> _What needs to be done_:
Copy exactly the lines from the first line of the records below through the line containing "#[global] Instance PrimNoArgsNoAnnots_into", including both, and nothing else.

> _Available data_:
(** [From<_> for Node]. *)
Class IntoNode (A : Type) := into_node : A -> Node.
#[global] Instance Node_into : IntoNode Node := fun n => n.
#[global] Instance MichelineInt_into : IntoNode MichelineInt := fun i => Node_Int (micheline_int i).
#[global] Instance MichelineString_into : IntoNode MichelineString := fun s => Node_String (micheline_string s).
#[global] Instance MichelineBytes_into : IntoNode MichelineBytes := fun s => Node_Bytes (micheline_bytes s).
#[global] Instance PrimNoArgsNoAnnots_into t : IntoNode (MichelinePrimNoArgsNoAnnots t) := fun _ => Node_Prim t [] annots_default.
#[global] Instance PrimNoArgsSomeAnnots_into t : IntoNode (MichelinePrimNoArgsSomeAnnots t) := fun a => Node_Prim t [] (p0_annots a).
#[global] Instance Prim1ArgNoAnnots_into `{IntoNode Arg} t : IntoNode (MichelinePrim1ArgNoAnnots Arg t) :=
  fun a => Node_Prim t [into_node (p1_arg a)] annots_default.
#[global] Instance Prim1ArgSomeAnnots_into `{IntoNode Arg} t : IntoNode (MichelinePrim1ArgSomeAnnots Arg t) :=
  fun a => Node_Prim t [into_node (p1s_arg a)] (p1s_annots a).
#[global] Instance Prim2ArgsNoAnnots_into `{IntoNode Arg1, IntoNode Arg2} t : IntoNode (MichelinePrim2ArgsNoAnnots Arg1 Arg2 t) :=
  fun a => Node_Prim t [into_node (p2_arg1 a); into_node (p2_arg2 a)] annots_default.
#[global] Instance Prim2ArgsSomeAnnots_into `{IntoNode Arg1, IntoNode Arg2} t : IntoNode (MichelinePrim2ArgsSomeAnnots Arg1 Arg2 t) :=
  fun a => Node_Prim t [into_node (p2s_arg1 a); into_node (p2s_arg2 a)] (p2s_annots a).
(** [From<i32>]. *)
Definition MichelineInt_from_i32 (int : Z) : MichelineInt := mkMichelineInt int.
Definition Node_from_i32 (int : Z) : Node := Node_Int int.

Section codecs.
Context {nom : NomCrate} {de : DataEncoding} {regex : RegexCrate}.

(** * Reading *)

Definition nom_read_tagged_micheline {T} (TAG : byte) (parser : reader T) : reader T := nom_preceded (nom_tag [TAG]) parser.
Definition nom_read_micheline_bytes {T} (parser : reader T) : reader T := nom_read_tagged_micheline MICHELINE_BYTES_TAG (nom_dynamic parser).
Definition nom_read_micheline_string : reader bytes := nom_read_tagged_micheline MICHELINE_STRING_TAG nom_string.
Definition nom_read_micheline_int : reader Z := nom_read_tagged_micheline MICHELINE_INT_TAG zarith_read.

#[global] Instance Annotations_read : NomReader Annotations := fun input =>
  '(anns, remaining) ← nom_string input;
  anns ← collect (map (fun ann => if is_match annotation_re ann then Ok ann else Err (nom_from_error_kind input))
    (List.filter (fun x => match x with [] => false | _ => true end) (split_on Byte.x20 anns)));
  Ok (mkAnnotations anns, remaining).

#[global] Instance MichelineInt_read : NomReader MichelineInt := nom_map nom_read_micheline_int mkMichelineInt.
#[global] Instance MichelineString_read : NomReader MichelineString := nom_map nom_read_micheline_string mkMichelineString.
#[global] Instance MichelineBytes_read : NomReader MichelineBytes := nom_map (nom_read_micheline_bytes nom_bytes) mkMichelineBytes.
#[global] Instance PrimNoArgsNoAnnots_read t : NomReader (MichelinePrimNoArgsNoAnnots t) :=
  nom_map (nom_tag [MICHELINE_PRIM_NO_ARGS_NO_ANNOTS_TAG; t]) (fun _prim => mkPrimNoArgsNoAnnots).
#[global] Instance PrimNoArgsSomeAnnots_read t : NomReader (MichelinePrimNoArgsSomeAnnots t) :=
  let parse := nom_preceded (nom_tag [MICHELINE_PRIM_NO_ARGS_SOME_ANNOTS_TAG; t]) nom_read in
  nom_map parse (fun annots => mkPrimNoArgsSomeAnnots annots).
#[global] Instance Prim1ArgNoAnnots_read {Arg} {R : NomReader Arg} t : NomReader (MichelinePrim1ArgNoAnnots Arg t) :=
  let parse := nom_preceded (nom_tag [MICHELINE_PRIM_1_ARG_NO_ANNOTS_TAG; t]) nom_read in
  nom_map parse (fun arg => mkPrim1ArgNoAnnots arg).
#[global] Instance Prim1ArgSomeAnnots_read {Arg} {R : NomReader Arg} t : NomReader (MichelinePrim1ArgSomeAnnots Arg t) :=
  let parse := nom_preceded (nom_tag [MICHELINE_PRIM_1_ARG_SOME_ANNOTS_TAG; t]) (nom_pair nom_read nom_read) in
  nom_map parse (fun '(arg, annots) => mkPrim1ArgSomeAnnots arg annots).
#[global] Instance Prim2ArgsNoAnnots_read {Arg1 Arg2} {R1 : NomReader Arg1} {R2 : NomReader Arg2} t : NomReader (MichelinePrim2ArgsNoAnnots Arg1 Arg2 t) :=
  let parse := nom_preceded (nom_tag [MICHELINE_PRIM_2_ARGS_NO_ANNOTS_TAG; t]) (nom_pair nom_read nom_read) in
  nom_map parse (fun '(arg1, arg2) => mkPrim2ArgsNoAnnots arg1 arg2).
#[global] Instance Prim2ArgsSomeAnnots_read {Arg1 Arg2} {R1 : NomReader Arg1} {R2 : NomReader Arg2} t : NomReader (MichelinePrim2ArgsSomeAnnots Arg1 Arg2 t) :=
  let parse := nom_preceded (nom_tag [MICHELINE_PRIM_2_ARGS_SOME_ANNOTS_TAG; t]) (nom_pair nom_read (nom_pair nom_read nom_read)) in
  nom_map parse (fun '(arg1, (arg2, annots)) => mkPrim2ArgsSomeAnnots arg1 arg2 annots).

Definition nom_read_app_aux {T} (micheline_prim_tag : byte) (next : reader T) (into : byte * T -> Node) : reader Node :=
  nom_preceded (nom_tag [micheline_prim_tag]) (nom_map (nom_pair nom_u8 next) into).
Definition nom_read_app (node_nom_read : reader Node) : reader Node := nom_alt [
  nom_read_app_aux MICHELINE_PRIM_NO_ARGS_NO_ANNOTS_TAG (nom_success tt) (fun '(prim_tag, tt) => Node_Prim prim_tag [] annots_default);
  nom_read_app_aux MICHELINE_PRIM_NO_ARGS_SOME_ANNOTS_TAG (nom_read (A := Annotations)) (fun '(prim_tag, annots) => Node_Prim prim_tag [] annots);
  nom_read_app_aux MICHELINE_PRIM_1_ARG_NO_ANNOTS_TAG node_nom_read (fun '(prim_tag, arg) => Node_Prim prim_tag [arg] annots_default);
  nom_read_app_aux MICHELINE_PRIM_1_ARG_SOME_ANNOTS_TAG (nom_pair node_nom_read nom_read)
    (fun '(prim_tag, (arg, annots)) => Node_Prim prim_tag [arg] annots);
  nom_read_app_aux MICHELINE_PRIM_2_ARGS_NO_ANNOTS_TAG (nom_pair node_nom_read node_nom_read)
    (fun '(prim_tag, (arg1, arg2)) => Node_Prim prim_tag [arg1; arg2] annots_default);
  nom_read_app_aux MICHELINE_PRIM_2_ARGS_SOME_ANNOTS_TAG (nom_tuple3 node_nom_read node_nom_read nom_read)
    (fun '(prim_tag, (arg1, arg2, annots)) => Node_Prim prim_tag [arg1; arg2] annots);
  nom_read_app_aux MICHELINE_PRIM_GENERIC_TAG (nom_pair (nom_dynamic (nom_list node_nom_read)) nom_read)
    (fun '(prim_tag, (args, annots)) => Node_Prim prim_tag args annots)].
Definition nom_read_seq (node_nom_read : reader Node) : reader Node :=
  let parse := nom_preceded (nom_tag [MICHELINE_SEQ_TAG]) (nom_dynamic (nom_list node_nom_read)) in nom_map parse Node_Seq.
Fixpoint node_nom_read (fuel : nat) : reader Node :=
  match fuel with
  | O => fun _ => Diverge
  | S fuel => nom_alt [nom_map nom_read_micheline_int Node_Int; nom_map nom_read_micheline_string Node_String;
      nom_map (nom_read_micheline_bytes nom_bytes) Node_Bytes; nom_read_seq (node_nom_read fuel); nom_read_app (node_nom_read fuel)]
  end.

(** * Writing *)

#[global] Instance Annotations_write : BinWriter Annotations := fun a => enc_string (annots_to_string a).
Definition bin_write_prim_no_args_no_annots (prim_tag : byte) : writer :=
  _ ← enc_put [MICHELINE_PRIM_NO_ARGS_NO_ANNOTS_TAG; prim_tag]; mret tt.
Definition bin_write_prim_no_args_some_annots (prim_tag : byte) (annots : Annotations) : writer :=
  _ ← enc_put [MICHELINE_PRIM_NO_ARGS_SOME_ANNOTS_TAG; prim_tag]; _ ← bin_write annots; mret tt.
Definition bin_write_prim_1_arg_no_annots {Arg} {W : BinWriter Arg} (prim_tag : byte) (arg : Arg) : writer :=
  _ ← enc_put [MICHELINE_PRIM_1_ARG_NO_ANNOTS_TAG; prim_tag]; _ ← bin_write arg; mret tt.
Definition bin_write_prim_1_arg_some_annots {Arg} {W : BinWriter Arg} (prim_tag : byte) (arg : Arg) (annots : Annotations) : writer :=
  _ ← enc_put [MICHELINE_PRIM_1_ARG_SOME_ANNOTS_TAG; prim_tag]; _ ← bin_write arg; _ ← bin_write annots; mret tt.
Definition bin_write_prim_2_args_no_annots {Arg1 Arg2} {W1 : BinWriter Arg1} {W2 : BinWriter Arg2} (prim_tag : byte) (arg1 : Arg1) (arg2 : Arg2) : writer :=
  _ ← enc_put [MICHELINE_PRIM_2_ARGS_NO_ANNOTS_TAG; prim_tag]; _ ← bin_write arg1; _ ← bin_write arg2; mret tt.
Definition bin_write_prim_2_args_some_annots {Arg1 Arg2} {W1 : BinWriter Arg1} {W2 : BinWriter Arg2} (prim_tag : byte) (arg1 : Arg1) (arg2 : Arg2)
    (annots : Annotations) : writer :=
  _ ← enc_put [MICHELINE_PRIM_2_ARGS_SOME_ANNOTS_TAG; prim_tag]; _ ← bin_write arg1; _ ← bin_write arg2; _ ← bin_write annots; mret tt.
Definition bin_write_prim_generic {Arg} {W : BinWriter Arg} (prim_tag : byte) (args : list Arg) (annots : Annotations) : writer :=
  _ ← enc_put [MICHELINE_PRIM_GENERIC_TAG; prim_tag]; _ ← enc_dynamic (enc_list bin_write) args; _ ← bin_write annots; mret tt.
Definition bin_write_tagged_micheline {T} (TAG : byte) (w : T -> writer) (data : T) : writer := _ ← enc_put [TAG]; w data.
Definition bin_write_micheline_bytes {T} (w : T -> writer) : T -> writer := bin_write_tagged_micheline MICHELINE_BYTES_TAG (enc_dynamic w).
Definition bin_write_micheline_string : bytes -> writer := bin_write_tagged_micheline MICHELINE_STRING_TAG enc_string.
Definition bin_write_micheline_int : Z -> writer := bin_write_tagged_micheline MICHELINE_INT_TAG zarith_write.

#[global] Instance MichelineInt_write : BinWriter MichelineInt := fun i => _ ← enc_put [MICHELINE_INT_TAG]; zarith_write (micheline_int i).
#[global] Instance MichelineString_write : BinWriter MichelineString := fun s => _ ← enc_put [MICHELINE_STRING_TAG]; enc_string (micheline_string s).
#[global] Instance MichelineBytes_write : BinWriter MichelineBytes := fun s => bin_write_micheline_bytes enc_bytes (micheline_bytes s).
#[global] Instance PrimNoArgsNoAnnots_write t : BinWriter (MichelinePrimNoArgsNoAnnots t) := fun _ => bin_write_prim_no_args_no_annots t.
#[global] Instance PrimNoArgsSomeAnnots_write t : BinWriter (MichelinePrimNoArgsSomeAnnots t) := fun a => bin_write_prim_no_args_some_annots t (p0_annots a).
#[global] Instance Prim1ArgNoAnnots_write {Arg} {W : BinWriter Arg} t : BinWriter (MichelinePrim1ArgNoAnnots Arg t) := fun a =>
  bin_write_prim_1_arg_no_annots t (p1_arg a).
#[global] Instance Prim1ArgSomeAnnots_write {Arg} {W : BinWriter Arg} t : BinWriter (MichelinePrim1ArgSomeAnnots Arg t) := fun a =>
  bin_write_prim_1_arg_some_annots t (p1s_arg a) (p1s_annots a).
#[global] Instance Prim2ArgsNoAnnots_write {Arg1 Arg2} {W1 : BinWriter Arg1} {W2 : BinWriter Arg2} t : BinWriter (MichelinePrim2ArgsNoAnnots Arg1 Arg2 t) := fun a =>
  bin_write_prim_2_args_no_annots t (p2_arg1 a) (p2_arg2 a).
#[global] Instance Prim2ArgsSomeAnnots_write {Arg1 Arg2} {W1 : BinWriter Arg1} {W2 : BinWriter Arg2} t : BinWriter (MichelinePrim2ArgsSomeAnnots Arg1 Arg2 t) := fun a =>
  bin_write_prim_2_args_some_annots t (p2s_arg1 a) (p2s_arg2 a) (p2s_annots a).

> _Answer box_:
(** [From<_> for Node]. *)
Class IntoNode (A : Type) := into_node : A -> Node.
#[global] Instance Node_into : IntoNode Node := fun n => n.
#[global] Instance MichelineInt_into : IntoNode MichelineInt := fun i => Node_Int (micheline_int i).
#[global] Instance MichelineString_into : IntoNode MichelineString := fun s => Node_String (micheline_string s).
#[global] Instance MichelineBytes_into : IntoNode MichelineBytes := fun s => Node_Bytes (micheline_bytes s).
#[global] Instance PrimNoArgsNoAnnots_into t : IntoNode (MichelinePrimNoArgsNoAnnots t) := fun _ => Node_Prim t [] annots_default.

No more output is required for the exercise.